GIVEN RECORDS Start Marker

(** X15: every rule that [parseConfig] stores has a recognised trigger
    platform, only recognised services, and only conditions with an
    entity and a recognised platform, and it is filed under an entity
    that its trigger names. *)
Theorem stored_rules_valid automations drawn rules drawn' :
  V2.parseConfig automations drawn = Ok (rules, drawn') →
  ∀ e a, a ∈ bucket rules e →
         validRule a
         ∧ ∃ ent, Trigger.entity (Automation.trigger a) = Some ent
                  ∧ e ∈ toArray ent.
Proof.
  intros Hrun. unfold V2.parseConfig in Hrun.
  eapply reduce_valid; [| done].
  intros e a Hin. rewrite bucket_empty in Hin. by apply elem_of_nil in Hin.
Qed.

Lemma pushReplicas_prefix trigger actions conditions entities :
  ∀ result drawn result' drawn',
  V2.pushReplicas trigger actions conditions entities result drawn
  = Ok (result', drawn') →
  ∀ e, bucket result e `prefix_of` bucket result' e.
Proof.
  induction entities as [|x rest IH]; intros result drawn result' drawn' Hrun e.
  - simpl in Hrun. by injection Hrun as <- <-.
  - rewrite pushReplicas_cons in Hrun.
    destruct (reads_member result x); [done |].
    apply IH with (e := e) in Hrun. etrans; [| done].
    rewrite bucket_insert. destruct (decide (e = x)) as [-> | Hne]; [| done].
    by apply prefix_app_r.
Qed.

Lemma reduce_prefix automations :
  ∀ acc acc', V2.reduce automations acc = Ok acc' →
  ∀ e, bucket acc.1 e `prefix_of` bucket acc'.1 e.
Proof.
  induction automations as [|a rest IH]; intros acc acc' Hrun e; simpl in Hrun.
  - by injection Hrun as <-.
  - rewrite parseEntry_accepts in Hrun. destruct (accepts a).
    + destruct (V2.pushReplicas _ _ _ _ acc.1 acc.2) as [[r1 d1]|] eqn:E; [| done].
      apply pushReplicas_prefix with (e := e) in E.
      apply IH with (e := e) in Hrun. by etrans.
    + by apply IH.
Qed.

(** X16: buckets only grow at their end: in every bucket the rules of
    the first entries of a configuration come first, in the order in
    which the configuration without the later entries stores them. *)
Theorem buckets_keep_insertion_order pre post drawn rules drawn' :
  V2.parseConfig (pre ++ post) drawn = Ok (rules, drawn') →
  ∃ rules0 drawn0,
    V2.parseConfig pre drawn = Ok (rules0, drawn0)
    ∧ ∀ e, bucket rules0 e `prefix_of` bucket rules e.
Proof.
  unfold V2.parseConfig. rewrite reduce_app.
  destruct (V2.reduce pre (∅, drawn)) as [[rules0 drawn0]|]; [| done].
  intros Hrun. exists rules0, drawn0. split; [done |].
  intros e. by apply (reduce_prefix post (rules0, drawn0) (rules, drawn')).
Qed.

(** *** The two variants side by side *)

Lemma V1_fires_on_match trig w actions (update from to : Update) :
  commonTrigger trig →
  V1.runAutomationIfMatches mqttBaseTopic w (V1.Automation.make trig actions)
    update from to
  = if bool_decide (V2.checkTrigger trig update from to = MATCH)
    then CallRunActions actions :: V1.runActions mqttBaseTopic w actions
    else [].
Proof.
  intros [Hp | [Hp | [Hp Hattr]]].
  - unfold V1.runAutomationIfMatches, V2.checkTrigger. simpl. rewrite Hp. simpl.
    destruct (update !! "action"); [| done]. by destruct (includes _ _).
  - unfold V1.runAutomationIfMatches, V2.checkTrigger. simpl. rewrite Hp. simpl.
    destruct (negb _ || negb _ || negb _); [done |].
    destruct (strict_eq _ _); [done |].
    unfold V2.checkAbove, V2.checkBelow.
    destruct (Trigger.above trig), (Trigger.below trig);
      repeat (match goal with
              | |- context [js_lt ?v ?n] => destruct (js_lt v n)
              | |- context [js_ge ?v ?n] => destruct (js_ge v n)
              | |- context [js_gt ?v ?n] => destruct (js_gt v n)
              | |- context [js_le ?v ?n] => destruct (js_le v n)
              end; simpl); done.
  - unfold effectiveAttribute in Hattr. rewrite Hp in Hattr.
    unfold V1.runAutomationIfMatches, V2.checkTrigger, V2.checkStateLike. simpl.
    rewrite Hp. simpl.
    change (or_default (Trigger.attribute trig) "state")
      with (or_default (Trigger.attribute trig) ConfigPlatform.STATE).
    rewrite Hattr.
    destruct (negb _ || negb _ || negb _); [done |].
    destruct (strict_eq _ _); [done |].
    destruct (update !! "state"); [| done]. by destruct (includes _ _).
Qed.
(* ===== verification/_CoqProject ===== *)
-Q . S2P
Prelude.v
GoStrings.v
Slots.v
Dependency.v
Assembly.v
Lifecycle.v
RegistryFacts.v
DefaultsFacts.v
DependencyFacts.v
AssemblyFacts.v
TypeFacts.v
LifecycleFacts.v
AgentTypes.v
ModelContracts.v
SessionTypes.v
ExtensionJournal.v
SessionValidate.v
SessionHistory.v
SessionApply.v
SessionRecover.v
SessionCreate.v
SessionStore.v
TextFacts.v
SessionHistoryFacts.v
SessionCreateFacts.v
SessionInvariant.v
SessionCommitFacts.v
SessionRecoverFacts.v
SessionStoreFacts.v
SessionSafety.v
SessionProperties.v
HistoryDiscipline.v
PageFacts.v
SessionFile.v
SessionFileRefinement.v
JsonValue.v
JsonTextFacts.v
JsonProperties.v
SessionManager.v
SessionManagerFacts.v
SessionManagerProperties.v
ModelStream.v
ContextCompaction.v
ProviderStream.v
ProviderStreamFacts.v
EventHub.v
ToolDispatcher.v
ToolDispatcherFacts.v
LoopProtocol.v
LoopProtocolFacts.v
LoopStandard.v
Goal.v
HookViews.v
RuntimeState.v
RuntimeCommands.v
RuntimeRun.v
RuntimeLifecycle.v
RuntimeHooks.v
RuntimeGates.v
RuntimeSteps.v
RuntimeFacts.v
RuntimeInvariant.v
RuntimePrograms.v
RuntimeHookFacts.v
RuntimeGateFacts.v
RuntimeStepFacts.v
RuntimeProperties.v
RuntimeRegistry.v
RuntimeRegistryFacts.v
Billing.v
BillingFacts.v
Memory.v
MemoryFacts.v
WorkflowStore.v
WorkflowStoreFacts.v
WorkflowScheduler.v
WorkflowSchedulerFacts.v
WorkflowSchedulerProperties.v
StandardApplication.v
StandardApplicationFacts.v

GIVEN RECORDS End Marker

• **YOUR ASSIGNMENT**: Look through the records and copy down every line that holds "update".

• **SOLUTION TO THIS TASK**:
Lemma V1_fires_on_match trig w actions (update from to : Update) :
    update from to
  = if bool_decide (V2.checkTrigger trig update from to = MATCH)
    destruct (update !! "action"); [| done]. by destruct (includes _ _).
    destruct (update !! "state"); [| done]. by destruct (includes _ _).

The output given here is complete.